(Task item) For the material that follows, list every line containing the word "getSymbol".

(Data for this exercise)
Lemma encode_cons (c : ascii) (s : string) :
  encodeURIComponent (String c s)
  = if uri_unreserved c then String c (encodeURIComponent s)
    else String "%" (String (hex_upper (nat_of_ascii c / 16))
           (String (hex_upper (nat_of_ascii c mod 16)) (encodeURIComponent s))).
Proof. reflexivity. Qed.

Lemma encode_safe (s : string) :
  Forall (fun c => uri_unreserved c = true \/ c = "%"%char)
    (chars (encodeURIComponent s)).
Proof.
  induction s as [|c s IH]; [constructor |].
  rewrite encode_cons. destruct (uri_unreserved c) eqn:Hc.
  - rewrite chars_cons. constructor; [now left | exact IH].
  - destruct (hex_upper_unreserved c) as [Hhigh Hlow].
    rewrite !chars_cons.
    constructor; [now right |]. constructor; [now left |].
    constructor; [now left | exact IH].
Qed.

Lemma encode_injective (s1 s2 : string) :
  encodeURIComponent s1 = encodeURIComponent s2 -> s1 = s2.
Proof.
  revert s2. induction s1 as [|c1 s1 IH]; intros [|c2 s2] H.
  - reflexivity.
  - rewrite encode_cons in H. destruct (uri_unreserved c2); discriminate H.
  - rewrite encode_cons in H. destruct (uri_unreserved c1); discriminate H.
  - rewrite !encode_cons in H.
    destruct (uri_unreserved c1) eqn:H1, (uri_unreserved c2) eqn:H2.
    + injection H as -> H. f_equal. now apply IH.
    + injection H as -> _. discriminate H1.
    + injection H as <- _. discriminate H2.
    + injection H as Hhigh Hlow H.
      rewrite (hex_pair_injective c1 c2 Hhigh Hlow). f_equal. now apply IH.
Qed.

Lemma encode_unreserved (s : string) :
  Forall (fun c => uri_unreserved c = true) (chars s) -> encodeURIComponent s = s.
Proof.
  induction s as [|c s IH]; [reflexivity |].
  rewrite chars_cons, encode_cons. intros H. inversion H as [|? ? Hc Hs]; subst.
  rewrite Hc. f_equal. now apply IH.
Qed.

(** The request a symbol operation sends. *)
Lemma symbol_operation_url (this : Node.client) (id key secret : string)
    (w : world Node.config) (f : string -> js Node.config unit) (path p u : string) :
  symbol_operation this id key secret f path ->
  asks_for (f p) w u
  <-> u = Node.web_api_address this +:+ path +:+ encodeURIComponent p.
Proof.
  intros Hop.
  assert (asks_for (f p) w
            (Node.web_api_address this +:+ path +:+ encodeURIComponent p)) as Hasks.
  { destruct Hop as [Hin | [H Hin]]; simpl in Hin;
      repeat (destruct Hin as [Hin | Hin];
              [injection Hin as <- <-; eexists; split;
               [first [reflexivity | eapply signed_sends; exact H] | reflexivity] |]);
      destruct Hin. }
  split.
  - intros (r & Hr & <-). destruct Hasks as (r' & Hr' & <-).
    now rewrite (sends_functional _ _ _ _ Hr Hr').
  - now intros ->.
Qed.

(** X7.  The symbol name or currency code an operation is given, a
    well-formed text, reaches the URL only as letters, digits,
    [- _ . ! ~ * ' ( )] and percent escapes: it adds no slash, question
    mark, hash, ampersand, equals sign or space to the URL.  This holds of
    the public operations whatever the credentials, and of the private ones
    under complete credentials. *)
Theorem symbol_segment_is_escaped (this : Node.client) (id key secret : string)
    (w : world Node.config) (f : string -> js Node.config unit) (path p : string) :
  symbol_operation this id key secret f path ->
  well_formed p = true ->
  exists segment,
    asks_for (f p) w (Node.web_api_address this +:+ path +:+ segment)
    /\ Forall (fun c => uri_unreserved c = true \/ c = "%"%char) (chars segment)
    /\ forall c, In c (chars "/?#&= ") -> ~ In c (chars segment).
Proof.
  intros Hop _. exists (encodeURIComponent p).
  split; [now apply (symbol_operation_url this id key secret w f path p) |].
  split; [apply encode_safe |].
  intros c Hc Hseg.
  pose proof (encode_safe p) as Hsafe. rewrite Forall_forall in Hsafe.
  apply list_elem_of_In in Hseg. specialize (Hsafe c Hseg).
  simpl in Hc.
  destruct Hc as [<- | [<- | [<- | [<- | [<- | [<- | []]]]]]];
    destruct Hsafe as [Hs | Hs]; discriminate Hs.
Qed.

Lemma symbol_segment_is_escaped_witness :
  symbol_operation (Node.Client "http://x" None None None) "A" "B" "C"
    (Node.getPublicSymbol (Node.Client "http://x" None None None))
    "/api/v2/public/symbol/"
  /\ well_formed "EUR/USD?x=1" = true
  /\ exists segment,
      asks_for (Node.getPublicSymbol (Node.Client "http://x" None None None)
                  "EUR/USD?x=1") example_world
        ("http://x" +:+ "/api/v2/public/symbol/" +:+ segment)
      /\ Forall (fun c => uri_unreserved c = true \/ c = "%"%char) (chars segment)
      /\ forall c, In c (chars "/?#&= ") -> ~ In c (chars segment).
Proof.
  assert (symbol_operation (Node.Client "http://x" None None None) "A" "B" "C"
            (Node.getPublicSymbol (Node.Client "http://x" None None None))
            "/api/v2/public/symbol/") as Hop
    by (left; simpl; right; left; reflexivity).
  split; [exact Hop |]. split; [reflexivity |].
  exact (symbol_segment_is_escaped (Node.Client "http://x" None None None)
           "A" "B" "C" example_world _ _ "EUR/USD?x=1" Hop eq_refl).
Defined.

(** X8.  Different symbols are asked for at different URLs: a symbol
    operation given two different well-formed texts sends to two different
    URLs. *)
Theorem symbol_urls_are_distinct (this : Node.client) (id key secret : string)
    (w : world Node.config) (f : string -> js Node.config unit)
    (path p1 p2 u1 u2 : string) :
  symbol_operation this id key secret f path ->
  well_formed p1 = true -> well_formed p2 = true ->
  p1 <> p2 ->
  asks_for (f p1) w u1 -> asks_for (f p2) w u2 -> u1 <> u2.
Proof.
  intros Hop _ _ Hdiff H1 H2 Heq.
  apply (symbol_operation_url this id key secret w f path p1 u1 Hop) in H1.
  apply (symbol_operation_url this id key secret w f path p2 u2 Hop) in H2.
  rewrite H1, H2 in Heq. do 2 apply append_inv_head in Heq.
  now apply encode_injective in Heq.
Qed.

Lemma symbol_urls_are_distinct_witness :
  symbol_operation example_client "A" "B" "C" (Node.getSymbol example_client)
    "/api/v2/symbol/"
  /\ "EUR/USD" <> "EUR%2FUSD"
  /\ asks_for (Node.getSymbol example_client "EUR/USD") example_world
       "http://x/api/v2/symbol/EUR%2FUSD"
  /\ asks_for (Node.getSymbol example_client "EUR%2FUSD") example_world
       "http://x/api/v2/symbol/EUR%252FUSD"
  /\ "http://x/api/v2/symbol/EUR%2FUSD" <> "http://x/api/v2/symbol/EUR%252FUSD".
Proof.
  assert (has_credentials example_client "A" "B" "C") as H
    by (repeat split; discriminate).
  assert (symbol_operation example_client "A" "B" "C" (Node.getSymbol example_client)
            "/api/v2/symbol/") as Hop
    by (right; split; [exact H | simpl; right; left; reflexivity]).
  assert ("EUR/USD" <> "EUR%2FUSD") as Hdiff by discriminate.
  assert (asks_for (Node.getSymbol example_client "EUR/USD") example_world
            "http://x/api/v2/symbol/EUR%2FUSD") as H1.
  { eexists. split; [eapply signed_sends; exact H | reflexivity]. }
  assert (asks_for (Node.getSymbol example_client "EUR%2FUSD") example_world
            "http://x/api/v2/symbol/EUR%252FUSD") as H2.
  { eexists. split; [eapply signed_sends; exact H | reflexivity]. }
  split; [exact Hop |]. split; [exact Hdiff |]. split; [exact H1 |].
  split; [exact H2 |].
  exact (symbol_urls_are_distinct example_client "A" "B" "C" example_world
           _ _ "EUR/USD" "EUR%2FUSD" _ _ Hop eq_refl eq_refl Hdiff H1 H2).
Defined.

(** X9.  A symbol or currency made of letters, digits and
    [- _ . ! ~ * ' ( )] only is appended to the path as it is: by the
    public operations whatever the credentials, by the private ones under
    complete credentials. *)
Theorem plain_symbols_pass_unchanged (this : Node.client) (id key secret : string)
    (w : world Node.config) (f : string -> js Node.config unit) (path p : string) :
  symbol_operation this id key secret f path ->
  Forall (fun c => uri_unreserved c = true) (chars p) ->
  asks_for (f p) w (Node.web_api_address this +:+ path +:+ p).
Proof.
  intros Hop Hplain.
  apply (symbol_operation_url this id key secret w f path p _ Hop).
  now rewrite encode_unreserved.
Qed.

Lemma plain_symbols_pass_unchanged_witness :
  symbol_operation (Node.Client "http://x" None None None) "A" "B" "C"
    (Node.getPublicTick (Node.Client "http://x" None None None))
    "/api/v2/public/tick/"
  /\ Forall (fun c => uri_unreserved c = true) (chars "EURUSD")
  /\ asks_for (Node.getPublicTick (Node.Client "http://x" None None None) "EURUSD")
       example_world ("http://x" +:+ "/api/v2/public/tick/" +:+ "EURUSD").
Proof.
  assert (symbol_operation (Node.Client "http://x" None None None) "A" "B" "C"
            (Node.getPublicTick (Node.Client "http://x" None None None))
            "/api/v2/public/tick/") as Hop
    by (left; simpl; do 2 right; left; reflexivity).
  assert (Forall (fun c => uri_unreserved c = true) (chars "EURUSD")) as Hplain
    by (repeat constructor).
  split; [exact Hop |]. split; [exact Hplain |].
  exact (plain_symbols_pass_unchanged (Node.Client "http://x" None None None)
           "A" "B" "C" example_world _ _ "EURUSD" Hop Hplain).
Defined.

(** ** Trade identifiers are spliced as given *)

(** X10.  [closeTrade] cannot tell an amount from text appended to the
    trade identifier: closing [tradeId] with a truthy [amount] runs exactly
    as closing, with no amount, the identifier [tradeId&amount=amount]; the
    two calls sign and send the same request. *)
Theorem closeTrade_amount_in_identifier (this : Node.client) (tradeId : string)
    (amount : value) (w : world Node.config) :
  truthy amount = true ->
  Node.closeTrade this (tradeId +:+ "&amount=" +:+ to_string amount) JUndefined w
  = Node.closeTrade this tradeId amount w.
Proof. intros Hamount. unfold Node.closeTrade. now rewrite Hamount. Qed.

Lemma closeTrade_amount_in_identifier_witness :
  truthy (JNum 5) = true
  /\ Node.closeTrade example_client "T123&amount=5" JUndefined example_world
     = Node.closeTrade example_client "T123" (JNum 5) example_world.
Proof.
  split; [reflexivity |].
  exact (closeTrade_amount_in_identifier example_client "T123" (JNum 5)
           example_world eq_refl).
Defined.

(** ** The browser client *)

Lemma browser_authAjax_no_body (this : Browser.client) (id key secret : string)
    (url : string) (type : arg) (data : value) (w : world Browser.sent) :
  Browser.web_api_id this = Some id -> Browser.web_api_key this = Some key ->
  Browser.web_api_secret this = Some secret ->
  id <> EmptyString -> key <> EmptyString -> secret <> EmptyString ->
  truthy data = false ->
  toUpperCase (default "GET" type) = default "GET" type ->
  sends (Browser._authAjax this url type data) w
    (Browser.Sent url (default "GET" type) None None
       (<[ "Authorization" :=
             Spec.authorization id key secret (clock w) (default "GET" type) url
               EmptyString ]> ∅)).
Proof.
  intros Hi Hk Hs Hid Hkey Hsecret Hdata Htype.
  assert (truthy (match data with JUndefined => JNull | _ => data end) = false)
    as Hdata' by (destruct data; first [exact Hdata | reflexivity]).
  unfold sends, Browser._authAjax, Browser.ajax, bind, Browser.signRequest,
    Browser.signature.
  cbn [Browser.s_beforeSend Browser.s_url Browser.s_type Browser.s_data
       Browser.s_contentType Browser.type Browser.url Browser.data].
  rewrite Hdata', Hi, Hk, Hs.
  rewrite (truthy_given id Hid), (truthy_given key Hkey), (truthy_given secret Hsecret).
  cbn [negb orb]. unfold Date_now, ret, transmit, Browser.setRequestHeader.
  unfold Spec.authorization, Spec.canonical. rewrite Htype. reflexivity.
Qed.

(The completed task)
  symbol_operation example_client "A" "B" "C" (Node.getSymbol example_client)
  /\ asks_for (Node.getSymbol example_client "EUR/USD") example_world
  /\ asks_for (Node.getSymbol example_client "EUR%2FUSD") example_world
  assert (symbol_operation example_client "A" "B" "C" (Node.getSymbol example_client)
  assert (asks_for (Node.getSymbol example_client "EUR/USD") example_world
  assert (asks_for (Node.getSymbol example_client "EUR%2FUSD") example_world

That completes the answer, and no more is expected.